LEE, C.J., GRIFFIS, P.J., ISHEE, ROBERTS AND MAXWELL, JJ., CONCUR. CARLTON, J., DISSENTS WITH SEPARATE WRITTEN OPINION JOINED BY IRVING, P.J., AND RUSSELL, J. BARNES, J., NOT PARTICIPATING.
CARLTON, J., dissenting:
¶ 17. I respectfully dissent from the majority's opinion. The majority finds that Kelsey and Yumeka Rushing waived any claims they possessed against Trustmark National Bank when they renewed their existing, or original, construction loan with Trustmark while aware of potential causes of action they intended to pursue against the bank. The majority bases this finding on the waiver doctrine as set forth in Citizens National Bank v. Waltman, 344 So.2d 725 (Miss.1977).
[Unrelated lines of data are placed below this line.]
(** ** Cases without a query string *)

(** C7, as stated, fails: a case whose candidate query is absent is not
    counted as a query-level false negative; the pass leaves every count
    at zero. *)
Lemma missing_case_counterexample :
  ∃ overall_query overall_item type_counts,
    calculate_counts Scenario.safe_query tt [Scenario.missing_case]
    = Ok (tt, (overall_query, overall_item, type_counts)) ∧
    FN overall_query = 0 ∧ FN overall_query ≠ 1 ∧
    type_counts !! "director"%string = Some zero_level.
Proof.
  do 3 eexists. split; [vm_compute; reflexivity |].
  split; [reflexivity |]. split; [discriminate |].
  vm_compute. reflexivity.
Qed.

(** C7, amended.  A case whose candidate query string or gold query
    string is absent or empty is skipped: no query is run, the
    query-level and item-level counts of the overall bucket and of every
    existing bucket stay as they are, and the only effect is that the
    bucket of the case's question type is created with zero counts when
    it does not exist yet. *)
Theorem missing_query_case_skipped {G : Type}
    (safe_query : G → string → G * result (list Row))
    (g : G) (L : Locals) (data_point : DataPoint) :
  response_of data_point = None ∨ response_of data_point = Some ""%string ∨
  sparql data_point = None ∨ sparql data_point = Some ""%string →
  ∃ L', step safe_query g L data_point = Ok (g, L') ∧
    overall_query L' = overall_query L ∧
    overall_item L' = overall_item L ∧
    generated_results L' = generated_results L ∧
    sample_results L' = sample_results L ∧
    (∀ qtype lc, type_counts L !! qtype = Some lc →
       type_counts L' !! qtype = Some lc) ∧
    (∀ qtype, type_counts L !! qtype = None →
       type_counts L' !! qtype
       = if decide (qtype_of data_point = qtype) then Some zero_level
         else None).
Proof.
  intros Hmissing.
  assert (Hskip : truthy (response_of data_point)
                  && truthy (sparql data_point) = false).
  { apply andb_false_iff.
    destruct Hmissing as [H | [H | [H | H]]].
    - left. apply truthy_false. by left.
    - left. apply truthy_false. by right.
    - right. apply truthy_false. by left.
    - right. apply truthy_false. by right. }
  exists (ensure_bucket (qtype_of data_point) L).
  split; [by apply step_skip |].
  destruct (ensure_bucket_overall (qtype_of data_point) L) as [-> ->].
  split; [done |]. split; [done |].
  split; [unfold ensure_bucket; by destruct (type_counts L !! _) |].
  split; [unfold ensure_bucket; by destruct (type_counts L !! _) |].
  split.
  - intros qtype lc Hlc. by rewrite ensure_bucket_lookup, Hlc.
  - intros qtype Hnone. by rewrite ensure_bucket_lookup, Hnone.
Qed.

Lemma missing_query_case_skipped_witness :
  ∃ L', step Scenario.safe_query tt init_locals Scenario.missing_case
        = Ok (tt, L') ∧
    overall_query L' = overall_query init_locals ∧
    overall_item L' = overall_item init_locals ∧
    generated_results L' = generated_results init_locals ∧
    sample_results L' = sample_results init_locals ∧
    (∀ qtype lc, type_counts init_locals !! qtype = Some lc →
       type_counts L' !! qtype = Some lc) ∧
    (∀ qtype, type_counts init_locals !! qtype = None →
       type_counts L' !! qtype
       = if decide (qtype_of Scenario.missing_case = qtype)
         then Some zero_level else None).
Proof.
  apply (missing_query_case_skipped Scenario.safe_query tt init_locals
           Scenario.missing_case).
  left. reflexivity.
Defined.

(** ** Buckets of skipped question types *)

Section Buckets.
Context {G : Type}.
Variable safe_query : G → string → G * result (list Row).

Lemma step_bucket_present (g g' : G) (L L' : Locals) (data_point : DataPoint)
    (qtype : string) :
  step safe_query g L data_point = Ok (g', L') →
  qtype = qtype_of data_point ∨ is_Some (type_counts L !! qtype) →
  is_Some (type_counts L' !! qtype).
Proof.
  intros Hstep Hq.
  assert (H0 : is_Some
            (type_counts (ensure_bucket (qtype_of data_point) L) !! qtype)).
  { rewrite ensure_bucket_lookup.
    destruct (type_counts L !! qtype) as [lc |] eqn:Hlc; [by eexists |].
    destruct Hq as [-> | [lc Hsome]]; [| done].
    rewrite decide_True by done. by eexists. }
  apply step_shape in Hstep as
    [(_ & _ & ->) | (_ & f & tp & fn & fp & _ & _ & _ & ->)]; [done |].
  by rewrite !lookup_alter_is_Some.
Qed.

Lemma step_keeps_zero (g g' : G) (L L' : Locals) (data_point : DataPoint)
    (qtype : string) :
  step safe_query g L data_point = Ok (g', L') →
  truthy (response_of data_point) && truthy (sparql data_point) = false
  ∨ qtype_of data_point ≠ qtype →
  (∀ lc, type_counts L !! qtype = Some lc → lc = zero_level) →
  ∀ lc, type_counts L' !! qtype = Some lc → lc = zero_level.
Proof.
  intros Hstep Hcase Hzero.
  assert (H0 : ∀ lc,
            type_counts (ensure_bucket (qtype_of data_point) L) !! qtype
            = Some lc → lc = zero_level).
  { intros lc. rewrite ensure_bucket_lookup.
    destruct (type_counts L !! qtype) as [lc0 |] eqn:Hlc.
    - intros [= <-]. by apply Hzero.
    - case_decide; [| done]. by intros [= <-]. }
  apply step_shape in Hstep as
    [(_ & _ & ->) | (Hguard & f & tp & fn & fp & _ & _ & _ & ->)]; [done |].
  destruct Hcase as [Hskip | Hne]; [congruence |].
  intros lc. rewrite !lookup_alter_ne by done. apply H0.
Qed.

Lemma loop_bucket_present (results : list DataPoint) (data_point : DataPoint) :
  data_point ∈ results →
  ∀ g g' L L',
    loop safe_query g L results = Ok (g', L') →
    is_Some (type_counts L' !! qtype_of data_point).
Proof.
  induction results as [| d rest IH]; intros Hin g g' L L' Hloop.
  - by apply elem_of_nil in Hin.
  - simpl in Hloop.
    destruct (step safe_query g L d) as [[g1 L1] |] eqn:Hstep; [| done].
    simpl in Hloop.
    apply elem_of_cons in Hin as [-> | Hin].
    + revert Hloop.
      apply (loop_invariant safe_query
               (fun L => is_Some (type_counts L !! qtype_of d)) rest).
      * intros dp g0 g2 L0 L2 _ HP Hs.
        apply (step_bucket_present g0 g2 L0 L2 dp); auto.
      * apply (step_bucket_present g g1 L L1 d); auto.
    + by apply (IH Hin g1 g' L1 L').
Qed.

End Buckets.

Section Analysis.

Lemma average_item_counts_total (query_counts item_counts : Counts) :
  ∃ avg, average_item_counts query_counts item_counts = Ok avg.
Proof.
  unfold average_item_counts.
  destruct (truthy_int _) eqn:Hv; [| by eexists].
  unfold truthy_int in Hv. apply negb_true_iff in Hv.
  unfold int_truediv. rewrite Hv. simpl. by eexists.
Qed.

(** The analysis of a bucket never raises. *)
Lemma analyse_total (counts : LevelCounts) : ∃ a, analyse counts = Ok a.
Proof.
  unfold analyse. rewrite !compute_metrics_eq. simpl.
  destruct (average_item_counts_total (query_level counts)
              (item_level counts)) as [avg ->].
  simpl. by eexists.
Qed.

Lemma analyse_items_spec (items : list (string * LevelCounts)) :
  ∀ acc : gmap string Analysis,
    ∃ m, analyse_items items acc = Ok m ∧
      (∀ qtype, qtype ∉ items.*1 → m !! qtype = acc !! qtype) ∧
      (NoDup items.*1 →
       ∀ qtype counts a,
         (qtype, counts) ∈ items → analyse counts = Ok a →
         m !! qtype = Some a).
Proof.
  induction items as [| [q c] rest IH]; intros acc.
  - exists acc. split; [done |]. split; [done |].
    intros _ qtype counts a Hin. by apply elem_of_nil in Hin.
  - simpl. destruct (analyse_total c) as [a0 Ha0]. rewrite Ha0. simpl.
    destruct (IH (<[q := a0]> acc)) as (m & Hm & Hout & Hin).
    exists m. split; [done |]. split.
    + intros qtype Hnot. apply not_elem_of_cons in Hnot as [Hne Hnot].
      rewrite (Hout qtype Hnot). by rewrite lookup_insert_ne.
    + intros Hnodup qtype counts a Hmem Ha.
      apply NoDup_cons in Hnodup as [Hq Hnodup].
      apply elem_of_cons in Hmem as [[= -> ->] | Hmem].
      * rewrite (Hout q Hq), lookup_insert_eq. congruence.
      * by apply (Hin Hnodup qtype counts a).
Qed.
¶ 18. I submit that the renewal of a loan has the effect of a new promise to pay the original debt with new statute of limitations and new duties until expiration of the time applicable to the new promise to pay. Further, "[t]he law of Mississippi imposes an obligation of good faith and fundamental fairness in the performance of every contract[.] [T]his requirement is so pronounced that courts have the power to refuse to enforce any contract in order to avoid an unconscionable result." Sawyers v. Herrin-Gear Chevrolet Co., 26 So.3d 1026, 1034-35 (¶ 21) (Miss.2010). See Miss.Code Ann. § 75-2-302 (Rev.2002).
¶ 19. As stated, in the present case, the Rushings satisfied the payment of the debt of the original loan and the additional monies received upon renewal of the loan. Hence, the Rushings assert no defenses to the payment of that note or to any note in default. The Rushings, instead, seek damages allegedly resulting from the negligent handling of their loan. No terms or conditions of their loan agreement allowed Trustmark to manage their loan in a negligent manner,
¶ 20. The obligation of good faith imposed by law into every contract is not subject to waiver.
¶ 21. With respect to damages, I note that the Rushings obtained new long-term financing from a different financial institute. Section 75-4-103(e) (Rev.2002) provides that "[t]he measure of damages for failure to exercise ordinary care ... is the amount of the item reduced by an amount that could not have been realized by the exercise of ordinary care[,]" and if bad faith exists, damages include "any other damages the party suffered as a proximate consequence."
¶ 23. Based on the foregoing reasons, I respectfully dissent from the majority's opinion.
IRVING, P.J., and RUSSELL, J., join this opinion.
Delta Chem. & Petroleum, Inc. v. Citizens Bank of Byhalia, Miss., 790 So.2d 862, 874 (¶ 37) (Miss.Ct.App.2001).